Olesen admits it is hard to avoid thinking about the Ryder Cup after a brilliant run of form this summer vaulted him into contention, but believes playing in front of a home crowd could work in his favour.

“It makes it easier to play this because it’s such a big event,” the 28-year-old said. “It’s an event I’ve dreamed of winning since we started it so that’s what I am trying to do, see if I can put myself in good position on Sunday and have a chance on the last eight or nine holes.”

Olesen will play the first two rounds alongside vice-captain Lee Westwood and Belgium’s Thomas Pieters, who is hoping to repeat his 2016 win in this event to boost his chances of a wild card.

“I did it last time but there’s so many good players trying to get in that are a lot closer than me as well, but a win or something close could do well here,” Pieters admitted.
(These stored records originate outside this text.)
(* ===== verification/PPCMachine.v ===== *)
(** * The machine the memory instructions work on (PowerPC.h, MMU.h, Memmap.h)

    The processor with its caches and translation tables, the memories, the
    processor interface, the gather pipe, and a world of devices behind the MMIO
    registers and the frame buffer.  The host is little-endian. *)
From S2P Require Export PPCExceptions PPCPageTable PPCCache.

(** Two ways of a set of the translation look-aside buffer. *)
Record TLBEntry := mkTLBEntry {
  tag : Z * Z;
  paddr : Z * Z;
  vsid : Z * Z;
  pte : Z * Z;
  recent : Z
}.
Definition INVALID_TAG : Z := 0xffffffff.
Definition empty_TLBEntry : TLBEntry := mkTLBEntry (INVALID_TAG, INVALID_TAG) (0, 0) (0, 0) (0, 0) 0.
(** A way of a [WayArray]. *)
Definition way_of (w : Z * Z) (i : bool) : Z := if i then snd w else fst w.
Definition put_way (i : bool) (v : Z) (w : Z * Z) : Z * Z := if i then (fst w, v) else (v, snd w).

(** The processor interface's registers; the error and reset registers have no effect on the CPU. *)
Record ProcessorInterface := mkPI {
  m_interrupt_cause : Z;
  m_interrupt_mask : Z;
  m_fifo_cpu_base : Z;
  m_fifo_cpu_end : Z;
  m_fifo_cpu_write_pointer : Z;
  m_error_cause : Z;
  m_error_address : Z;
  m_reset_code : Z;
  m_unknown : Z;
  m_flipper_bus_strength : Z
}.

(** [tlb] is indexed by the table ([true]: instructions) and the set; a missing
    entry is empty.  [m_gather_pipe] holds the bytes up to [gather_pipe_ptr];
    [m_page_tables] the MMU's copy of the page table and the host's mappings. *)
Record Machine (W : Type) := mkMachine {
  ppc : PowerPCState;
  reserve : bool;
  reserve_address : Z;
  pagetable_update_pending : bool;
  m_enable_dcache : bool;
  dCache : Cache;
  iCache : Cache;
  tlb : gmap (bool * Z) TLBEntry;
  m_pagetable_base : Z;
  m_pagetable_mask : Z;
  m_dbat_table : gmap Z Z;
  m_ibat_table : gmap Z Z;
  m_page_tables : PageTables;
  mem : MemoryManager;
  m_l1_cache : gmap Z Z;
  m_fake_vmem : option (gmap Z Z);
  processor_interface : ProcessorInterface;
  m_gather_pipe : list Z;
  world : W
}.
Arguments mkMachine {W}. Arguments ppc {W}. Arguments reserve {W}. Arguments reserve_address {W}.
Arguments pagetable_update_pending {W}. Arguments m_enable_dcache {W}. Arguments dCache {W}. Arguments iCache {W}.
Arguments tlb {W}. Arguments m_pagetable_base {W}. Arguments m_pagetable_mask {W}. Arguments m_dbat_table {W}.
Arguments m_ibat_table {W}. Arguments m_page_tables {W}. Arguments mem {W}. Arguments m_l1_cache {W}.
Arguments m_fake_vmem {W}. Arguments processor_interface {W}. Arguments m_gather_pipe {W}. Arguments world {W}.

(** ** What the model leaves to the rest of the emulator

    The configuration, the frame buffer, the registers of the devices, the
    command processor, the memory checks, the recompiler's block cache, the
    system timers and the functions replaced by host code.  Their operations may
    change anything in the machine. *)
Class Devices (W : Type) := {
  IsWii : bool;
  IsMMUMode : bool;
  IsPauseOnPanicMode : bool;
  m_disable_icache : bool;
  WantsPageTableMappings : bool;
  EFB_Peek : bool -> Z -> Z -> Machine W -> Z * Machine W;
  EFB_Poke : bool -> Z -> Z -> Z -> Machine W -> Machine W;
  MMIO_Read : Z -> Z -> Machine W -> Z * Machine W;
  MMIO_Write : Z -> Z -> Z -> Machine W -> Machine W;
  GatherPipeBursted : Machine W -> Machine W;
  CPU_Break : Machine W -> Machine W;
  memcheck_overlaps : Z -> Z -> bool;
  memcheck_pauses : Z -> Z -> bool -> Z -> Machine W -> bool * Machine W;
  MAIN_LOW_DCBZ_HACK : bool;
  InvalidateICacheLine : Z -> Machine W -> Machine W;
  ClearJitCache : Machine W -> Machine W;
  GetFakeDecrementer : Machine W -> Z;
  GetFakeTimeBase : Machine W -> Z;
  DecrementerSet : Machine W -> Machine W;
  TimeBaseSet : Machine W -> Machine W;
  ReplacedFunction : Z -> Machine W -> bool * Machine W
}.

Section Machine.
Context {W : Type}.
Implicit Types m : Machine W.
Definition with_ppc v m : Machine W :=
  mkMachine v (reserve m) (reserve_address m) (pagetable_update_pending m) (m_enable_dcache m) (dCache m)
    (iCache m) (tlb m) (m_pagetable_base m) (m_pagetable_mask m) (m_dbat_table m) (m_ibat_table m)
    (m_page_tables m) (mem m) (m_l1_cache m) (m_fake_vmem m) (processor_interface m) (m_gather_pipe m) (world
    m).
Definition with_update_pending v m : Machine W :=
  mkMachine (ppc m) (reserve m) (reserve_address m) v (m_enable_dcache m) (dCache m) (iCache m) (tlb m)
    (m_pagetable_base m) (m_pagetable_mask m) (m_dbat_table m) (m_ibat_table m) (m_page_tables m) (mem m)
    (m_l1_cache m) (m_fake_vmem m) (processor_interface m) (m_gather_pipe m) (world m).
Definition with_dCache v m : Machine W :=
  mkMachine (ppc m) (reserve m) (reserve_address m) (pagetable_update_pending m) (m_enable_dcache m) v (iCache
    m) (tlb m) (m_pagetable_base m) (m_pagetable_mask m) (m_dbat_table m) (m_ibat_table m) (m_page_tables m)
    (mem m) (m_l1_cache m) (m_fake_vmem m) (processor_interface m) (m_gather_pipe m) (world m).
Definition with_iCache v m : Machine W :=
  mkMachine (ppc m) (reserve m) (reserve_address m) (pagetable_update_pending m) (m_enable_dcache m) (dCache
    m) v (tlb m) (m_pagetable_base m) (m_pagetable_mask m) (m_dbat_table m) (m_ibat_table m) (m_page_tables m)
    (mem m) (m_l1_cache m) (m_fake_vmem m) (processor_interface m) (m_gather_pipe m) (world m).
Definition with_tlb v m : Machine W :=
  mkMachine (ppc m) (reserve m) (reserve_address m) (pagetable_update_pending m) (m_enable_dcache m) (dCache
    m) (iCache m) v (m_pagetable_base m) (m_pagetable_mask m) (m_dbat_table m) (m_ibat_table m) (m_page_tables
    m) (mem m) (m_l1_cache m) (m_fake_vmem m) (processor_interface m) (m_gather_pipe m) (world m).
Definition with_dbat_table v m : Machine W :=
  mkMachine (ppc m) (reserve m) (reserve_address m) (pagetable_update_pending m) (m_enable_dcache m) (dCache
    m) (iCache m) (tlb m) (m_pagetable_base m) (m_pagetable_mask m) v (m_ibat_table m) (m_page_tables m) (mem
    m) (m_l1_cache m) (m_fake_vmem m) (processor_interface m) (m_gather_pipe m) (world m).
Definition with_ibat_table v m : Machine W :=
  mkMachine (ppc m) (reserve m) (reserve_address m) (pagetable_update_pending m) (m_enable_dcache m) (dCache
    m) (iCache m) (tlb m) (m_pagetable_base m) (m_pagetable_mask m) (m_dbat_table m) v (m_page_tables m) (mem
    m) (m_l1_cache m) (m_fake_vmem m) (processor_interface m) (m_gather_pipe m) (world m).
Definition with_page_tables v m : Machine W :=
  mkMachine (ppc m) (reserve m) (reserve_address m) (pagetable_update_pending m) (m_enable_dcache m) (dCache
    m) (iCache m) (tlb m) (m_pagetable_base m) (m_pagetable_mask m) (m_dbat_table m) (m_ibat_table m) v (mem
    m) (m_l1_cache m) (m_fake_vmem m) (processor_interface m) (m_gather_pipe m) (world m).
Definition with_mem v m : Machine W :=
  mkMachine (ppc m) (reserve m) (reserve_address m) (pagetable_update_pending m) (m_enable_dcache m) (dCache
    m) (iCache m) (tlb m) (m_pagetable_base m) (m_pagetable_mask m) (m_dbat_table m) (m_ibat_table m)
    (m_page_tables m) v (m_l1_cache m) (m_fake_vmem m) (processor_interface m) (m_gather_pipe m) (world m).
Definition with_l1_cache v m : Machine W :=
  mkMachine (ppc m) (reserve m) (reserve_address m) (pagetable_update_pending m) (m_enable_dcache m) (dCache
    m) (iCache m) (tlb m) (m_pagetable_base m) (m_pagetable_mask m) (m_dbat_table m) (m_ibat_table m)
    (m_page_tables m) (mem m) v (m_fake_vmem m) (processor_interface m) (m_gather_pipe m) (world m).
Definition with_fake_vmem v m : Machine W :=
  mkMachine (ppc m) (reserve m) (reserve_address m) (pagetable_update_pending m) (m_enable_dcache m) (dCache
    m) (iCache m) (tlb m) (m_pagetable_base m) (m_pagetable_mask m) (m_dbat_table m) (m_ibat_table m)
    (m_page_tables m) (mem m) (m_l1_cache m) v (processor_interface m) (m_gather_pipe m) (world m).
Definition with_pi v m : Machine W :=
  mkMachine (ppc m) (reserve m) (reserve_address m) (pagetable_update_pending m) (m_enable_dcache m) (dCache
    m) (iCache m) (tlb m) (m_pagetable_base m) (m_pagetable_mask m) (m_dbat_table m) (m_ibat_table m)
    (m_page_tables m) (mem m) (m_l1_cache m) (m_fake_vmem m) v (m_gather_pipe m) (world m).
Definition with_gather_pipe v m : Machine W :=
  mkMachine (ppc m) (reserve m) (reserve_address m) (pagetable_update_pending m) (m_enable_dcache m) (dCache
    m) (iCache m) (tlb m) (m_pagetable_base m) (m_pagetable_mask m) (m_dbat_table m) (m_ibat_table m)
    (m_page_tables m) (mem m) (m_l1_cache m) (m_fake_vmem m) (processor_interface m) v (world m).
Definition with_reservation b a m : Machine W :=
  mkMachine (ppc m) b a (pagetable_update_pending m) (m_enable_dcache m) (dCache m) (iCache m) (tlb m)
    (m_pagetable_base m) (m_pagetable_mask m) (m_dbat_table m) (m_ibat_table m) (m_page_tables m) (mem m)
    (m_l1_cache m) (m_fake_vmem m) (processor_interface m) (m_gather_pipe m) (world m).
Definition with_pagetable b k m : Machine W :=
  mkMachine (ppc m) (reserve m) (reserve_address m) (pagetable_update_pending m) (m_enable_dcache m) (dCache
    m) (iCache m) (tlb m) b k (m_dbat_table m) (m_ibat_table m) (m_page_tables m) (mem m) (m_l1_cache m)
    (m_fake_vmem m) (processor_interface m) (m_gather_pipe m) (world m).

Definition on_ppc (f : PowerPCState -> PowerPCState) m : Machine W := with_ppc (f (ppc m)) m.
Definition raise (flags : Z) m : Machine W := on_ppc (fun s => set_Exceptions (Exceptions s .| flags) s) m.

(** The caches on the machine. *)
Definition with_dcache {A} (op : M CacheSys A) : M (Machine W) A := fun m =>
  match op (mkCacheSys (dCache m) (mem m)) with
  | Done a s => Done a (with_mem (memory s) (with_dCache (cache s) m))
  | Fault f => Fault f
  end.
Definition with_icache {A} (op : M CacheSys A) : M (Machine W) A := fun m =>
  match op (mkCacheSys (iCache m) (mem m)) with
  | Done a s => Done a (with_mem (memory s) (with_iCache (cache s) m))
  | Fault f => Fault f
  end.
(** An operation that cannot fail. *)
Definition run {A} (op : Machine W -> A * Machine W) : M (Machine W) A := fun m => let '(a, m) := op m in Done a m.

Definition lookup_tlb (inst : bool) (set : Z) m : TLBEntry := default empty_TLBEntry (tlb m !! (inst, set)).
Definition put_tlb (inst : bool) (set : Z) (e : TLBEntry) m : Machine W := with_tlb (<[(inst, set) := e]> (tlb m)) m.

Definition SPR_DSISR : Z := 18.
Definition SPR_SDR : Z := 25.
Definition SPR_EAR : Z := 282.
Definition SPR_IBAT0U : Z := 528.
Definition SPR_DBAT0U : Z := 536.
Definition SPR_IBAT4U : Z := 560.
Definition SPR_DBAT4U : Z := 568.
Definition SPR_HID0 : Z := 1008.
Definition SPR_HID4 : Z := 1011.
Definition DLOCK m : bool := bit_at (get_spr (ppc m) SPR_HID0) 12.
Definition ILOCK m : bool := bit_at (get_spr (ppc m) SPR_HID0) 13.
Definition ICE m : bool := bit_at (get_spr (ppc m) SPR_HID0) 15.
Definition SBE m : bool := bit_at (get_spr (ppc m) SPR_HID4) 25.
Definition DR m : bool := bit_at (msr (ppc m)) 4.
Definition IR m : bool := bit_at (msr (ppc m)) 5.

End Machine.

(** ** A concrete machine

    Devices that answer zero and change nothing, and a machine whose caches and
    tables are empty, for examples. *)
Definition quiet_devices (wii : bool) : Devices unit := {|
  IsWii := wii; IsMMUMode := true; IsPauseOnPanicMode := false; m_disable_icache := false; WantsPageTableMappings := true;
  EFB_Peek := fun _ _ _ m => (0, m); EFB_Poke := fun _ _ _ _ m => m;
  MMIO_Read := fun _ _ m => (0, m); MMIO_Write := fun _ _ _ m => m;
  GatherPipeBursted := fun m => m; CPU_Break := fun m => m;
  memcheck_overlaps := fun _ _ => false; memcheck_pauses := fun _ _ _ _ m => (false, m);
  MAIN_LOW_DCBZ_HACK := false; InvalidateICacheLine := fun _ m => m; ClearJitCache := fun m => m;
  GetFakeDecrementer := fun _ => 0; GetFakeTimeBase := fun _ => 0; DecrementerSet := fun m => m;
  TimeBaseSet := fun m => m; ReplacedFunction := fun _ m => (false, m)
|}.
Definition quiet_machine (s : PowerPCState) (memory : MemoryManager) : Machine unit :=
  let empty size := mkMem size 0xff ∅ in
  let c := mkCache ∅ ∅ ∅ ∅ ∅ (empty (m_ram_size memory .>> 5)) (empty (m_exram_size memory .>> 5)) (empty (m_fakevmem_size memory .>> 5)) in
  mkMachine s false 0 false false c c ∅ 0 0 ∅ ∅ (mkPageTables ∅ 0 ∅ ∅) memory ∅ None
    (mkPI 0 0 0 0 0 0 0 0 0 0) [] tt.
Bjorn has four wild cards at his disposal but at least five strong candidates, with Pieters, Paul Casey, Ian Poulter, Sergio Garcia and Henrik Stenson all in need of a favour from the European captain.

“The idea of the picks is to be able to pick people that are coming into form and Thomas is probably coming into form more than anybody so it will be nice to have a look at him on the last week of qualification,” Westwood said.

“I played with him that first match (at Hazeltine) and didn’t play particularly well or he could have come out of it with five wins. His performance was brilliant that week, he certainly upped his game and looked very comfortable playing with Rory (McIlroy) so there’s a lot of positives on Thomas’ side really.”

Garcia’s poor recent form is more of a concern but Westwood added: “Sergio has played average going into Ryder Cups before and then when it comes round he really loves that atmosphere and ups his game and becomes a different player.

“Sergio is a tricky one because of his form but also because of the way he does play at Ryder Cups and his record.”